- VHS cover of The Capture of Bigfoot
- Directed by: Bill Rebane
- Written by: Ingrid Neumayer; Bill Rebane;
- Produced by: William D. Cannon; Peter Fink; Elwyn O. Jarvis; Bill Rebane; M. Dan Stroick;
- Starring: Janus Raudkivi; Randolph Rebane; Otis Young; George 'Buck' Flower; William Dexter; Jeana Keough;
- Cinematography: Bill Rebane; Bela St. Jon;
- Edited by: Douglas Ibold; Bill Rebane;
- Production company: Studio Film Corp.
- Distributed by: Troma Entertainment
- Release date: November 23, 1979;
- Running time: 92 minutes
- Country: United States
- Language: English

= The Capture of Bigfoot =

The Capture of Bigfoot (a.k.a. The Legend of Bigfoot) is a 1979 horror film from Bill Rebane, the director of Monster A-Go-Go. Produced and originally released by Studio Film Corp, the film was re-released in 2010 by Troma Entertainment.

==Plot==

The creature known as Bigfoot has managed to elude capture for more than 25 years and a small town has made a cottage industry out of local Bigfoot sightings and merchandising. When a businessman decides to trap Bigfoot once and for all so that he can benefit, the town may ultimately lose the tourist profits that have filled the town's coffers.

==Cast==

- Janus Raudkivi as The Legendary Creature of Arak
- Randolph Rebane as Little Bigfoot
- Otis Young as Jason
- George 'Buck' Flower as Jake
- William Dexter as Hank
- Jeana Keough as Dancer
- Stafford Morgan as Garrett
- Katherine Hopkins as Karen
- Richard Kennedy as Olsen
- John F. Goff as Burt
- John Eimerman as Jimmy
- Randolph Scott as Randy
- Wally Flaherty as Sheriff Cooper
- Durwood McDonald as John
- Harry Youstos as Harry
- Verkina Flower as Linda
- Greg Gault as Kevin
- Nelson C. Sheppo as Daniels
- Mitzi Kress as Elsie
- Woody Jarvis as Woody
- William D. Cannon as Carlsen

== Production ==
Filming for The Capture of Bigfoot took place in Lincoln and Gleason, Wisconsin during early 1979. Much of the filming took place at Rebane's Studio Film corporation, where he also lived, as well as at a local sheriff's office, hospital, and bar. Part of the film took place in Bigfoot's cave, which the film's set designer created using burlap sacks and acrylic plaster. As the filming took place during the winter, the crew experienced some weather related setbacks such as a high speed camera freezing. Continuity was also an issue, as the crew could not continue filming a scene if the weather changed between takes.

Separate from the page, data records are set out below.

(* ===== verification/Relations.v ===== *)
(** * core/src/relations.rs: the directory hierarchy and relationship queries

    [Hierarchy::build] walks the live rows of a snapshot once, attaches each
    to its nearest indexed ancestor directory, and accumulates counts and
    sizes upwards in order of decreasing path length.  [info] reports them,
    [incomplete] says where the index does not cover a directory, and
    [resolve] replaces the relationship and metric terms of a query by the
    sets of directories that satisfy them.

    A snapshot is what these functions read of it (index_store.rs): its rows
    by slot and its live slots.  Indexing is checked ([p_some]). *)
From S2P Require Import Prelude Text TextView Float QueryLex QueryNumber Bitmap QuerySyntax.
From S2P Require Import FileEntry TextMatch QueryEval Paths Forest.

Definition NO_PARENT : N := u32_max.
(** [index as u32] *)
Definition as_u32 (n : nat) : N := N.of_nat n mod 2 ^ 32.

(** Lists updated by index: [l[i] += n] and the like. *)
Definition update {M} (i : nat) (f : M → M) (l : list M) : option (list M) :=
  x ← l !! i; set_index i (f x) l.
(** [column[parent] = op(column[parent], column[index])] *)
Definition add_up {M} (op : M → M → M) (parent index : nat) (column : list M) : option (list M) :=
  a ← column !! parent; b ← column !! index; set_index parent (op a b) column.

(** [checked_add] on [Option<u64>]s ([zip]). *)
Definition checked_zip (a b : option N) : option N := x ← a; y ← b; u64_checked_add x y.

Record Hierarchy := {
  parents : list N;
  directory_slots : list N;
  postorder : list nat;
  own_files : list N;
  own_folders : list N;
  all_files : list N;
  all_folders : list N;
  sizes : list (option N);
}.

Section relations.
Context `{UnstableSort, Json} {LB : Type} `{Roaring LB} {F : Type} `{!FileEntry F}.

Record SearchSnapshot := { entries : list F; live : LB; generation : N }.
Definition at_ (s : SearchSnapshot) (slot : N) : option F := entries s !! N.to_nat slot.

Definition is_folder (file : F) : bool := is_dir file && negb (is_symlink file).
Definition path_text (file : F) : text := view_bytes (path file).

Definition collect_directories (s : SearchSnapshot) : polled (list N) :=
  p_fold (λ slots slot,
    check_cancelled;;
    file ← p_some (at_ s slot);
    mret (if is_folder file then slots ++ [slot] else slots)) (bm_iter (live s)) [].
(** [.iter().enumerate().map(..).collect()]: a later equal path replaces. *)
Definition index_paths (paths : list text) : gmap text nat :=
  foldl (λ m '(index, path), <[path := index]> m) ∅ (imap pair paths).

(** [while let Some(path) = parent]: the nearest indexed ancestor directory. *)
Definition nearest (directories : gmap text nat) (path : text) : option (text * nat) :=
  head (omap (λ parent, index ← directories !! parent; Some (parent, index)) (strict_ancestors path)).

(** One row of the second loop of [build]. *)
Definition place (s : SearchSnapshot) (directories : gmap text nat) (tree : Hierarchy) (slot : N) :
    polled Hierarchy :=
  check_cancelled;;
  file ← p_some (at_ s slot);
  match nearest directories (path_text file) with
  | None => mret tree
  | Some (parent, index) =>
    let is_direct := bool_decide (Some parent = path_parent (path_text file)) in
    let direct := (if is_direct then 1 else 0)%N in
    parents' ← p_some (set_index (N.to_nat slot) (as_u32 index) (parents tree));
    if is_folder file then
      all ← p_some (update index (λ n, n + 1)%N (all_folders tree));
      own ← p_some (update index (λ n, n + direct)%N (own_folders tree));
      mret {| parents := parents'; directory_slots := directory_slots tree;
              postorder := postorder tree; own_files := own_files tree; own_folders := own;
              all_files := all_files tree; all_folders := all; sizes := sizes tree |}
    else
      all ← p_some (update index (λ n, n + 1)%N (all_files tree));
      own ← p_some (update index (λ n, n + direct)%N (own_files tree));
      sizes' ← p_some (update index (λ o, x ← o; u64_checked_add x (size file)) (sizes tree));
      mret {| parents := parents'; directory_slots := directory_slots tree;
              postorder := postorder tree; own_files := own; own_folders := own_folders tree;
              all_files := all; all_folders := all_folders tree; sizes := sizes' |}
  end.
(** Four words hold the bits of 256 bytes. *)
Definition byte_bit (words : list N) (byte : N) : bool :=
  N.testbit (default 0 (words !! N.to_nat (byte / 64)))%N (byte mod 64).
Lemma marked_bit words byte : marked words byte = byte_bit words byte.
Proof.
  unfold marked, byte_bit. set (w := default 0%N _). clearbody w. assert (byte mod 64 < 64)%N by lia.
  destruct (N.testbit w (byte mod 64)) eqn:Hb.
  - rewrite (proj2 (N.eqb_neq _ _)); [done|]. intros H0.
    assert (N.testbit (N.land w (u64_shl 1 (byte mod 64))) (byte mod 64) = true) as Hl
      by (rewrite N.land_spec, testbit_u64_one, Hb, N.eqb_refl by done; done).
    by rewrite H0, N.bits_0 in Hl.
  - rewrite (proj2 (N.eqb_eq _ _)); [done|]. apply N.bits_inj. intros i.
    rewrite N.land_spec, testbit_u64_one, N.bits_0 by done.
    destruct (N.eqb_spec i (byte mod 64)) as [->|]; [by rewrite Hb|by rewrite andb_false_r].
Qed.
Lemma mark_byte_length words byte : length (mark_byte words byte) = length words.
Proof. apply length_alter. Qed.
Lemma mark_byte_bit words byte b :
  length words = 4 → (byte < 256)%N → (b < 256)%N →
  byte_bit (mark_byte words byte) b = (b =? byte)%N || byte_bit words b.
Proof.
  intros Hl Hbyte Hb. unfold byte_bit, mark_byte.
  destruct (decide (N.to_nat (byte / 64) = N.to_nat (b / 64))) as [E|E].
  - rewrite <-E, list_lookup_alter_eq. destruct (lookup_lt_is_Some_2 words (N.to_nat (byte / 64))) as [w ->].
    { rewrite Hl. lia. }
    simpl. rewrite N.lor_spec, testbit_u64_one by lia. rewrite orb_comm. f_equal.
    destruct (N.eqb_spec b byte) as [->|Hne]; [by rewrite N.eqb_refl|]. apply N.eqb_neq. lia.
  - rewrite list_lookup_alter_ne by done. rewrite (proj2 (N.eqb_neq b byte)) by (intros ->; lia). done.
Qed.
Lemma byte_bit_none b : byte_bit [0; 0; 0; 0]%N b = false.
Proof.
  unfold byte_bit. destruct ([0; 0; 0; 0]%N !! N.to_nat (b / 64)) as [w|] eqn:E; [|done].
  apply list_elem_of_lookup_2 in E. rewrite !elem_of_cons, elem_of_nil in E.
  destruct E as [->|[->|[->|[->|[]]]]]; apply N.bits_0.
Qed.

Lemma presence_bit name b :
  Forall (λ c, (c < 256)%N) (utf8 name) → (b < 256)%N →
  length (presence name) = 4 ∧ byte_bit (presence name) b = bool_decide (b ∈ utf8 name).
Proof.
  intros Hn Hb. unfold presence.
  assert (Hgo : ∀ l words, Forall (λ c, (c < 256)%N) l → length words = 4 →
    length (foldl mark_byte words l) = 4 ∧
    byte_bit (foldl mark_byte words l) b = bool_decide (b ∈ l) || byte_bit words b).
  { clear name Hn. induction l as [|c l IH]; intros words Hl Hw; cbn [foldl].
    { by rewrite bool_decide_false by apply not_elem_of_nil. }
    apply Forall_cons in Hl as [Hc Hl]. destruct (IH (mark_byte words c)) as [Hlen Hbit];
      [done|by rewrite mark_byte_length|]. split; [done|]. rewrite Hbit, mark_byte_bit by done.
    rewrite orb_assoc. f_equal. destruct (N.eqb_spec b c) as [->|Hne].
    - rewrite orb_true_r. by rewrite bool_decide_true by left.
    - rewrite orb_false_r. apply bool_decide_ext. rewrite elem_of_cons. naive_solver. }
  destruct (Hgo (utf8 name) [0; 0; 0; 0]%N Hn eq_refl) as [Hlen Hbit].
  by rewrite byte_bit_none, orb_false_r in Hbit.
Qed.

For the film, Rebane repurposed two of his own vehicles and affixed logos for the Lincoln police department and Department of Natural Resources. This caused some confusion with local residents, who believed that the respective departments had purchased them for filming. Costuming for the film was credited to Kmart.

== Release ==
The Capture of Bigfoot premiered at the Cosmo Theatre in Merril, Wisconsin on July 27, 1979, followed by a wider theatrical release on November 23, 1979. The film was later screened on May 7, 2005 as part of the Bill Rebane Film Festival, which was held at the Orpheum Theatre in Madison, Wisconsin.

==Reception==
In his book All I Need to Know About Filmmaking I Learned from The Toxic Avenger, Troma president Lloyd Kaufman lists this film as one of the five worst Troma films ever distributed (along with Croaked: Frog Monster from Hell, also directed by Bill Rebane).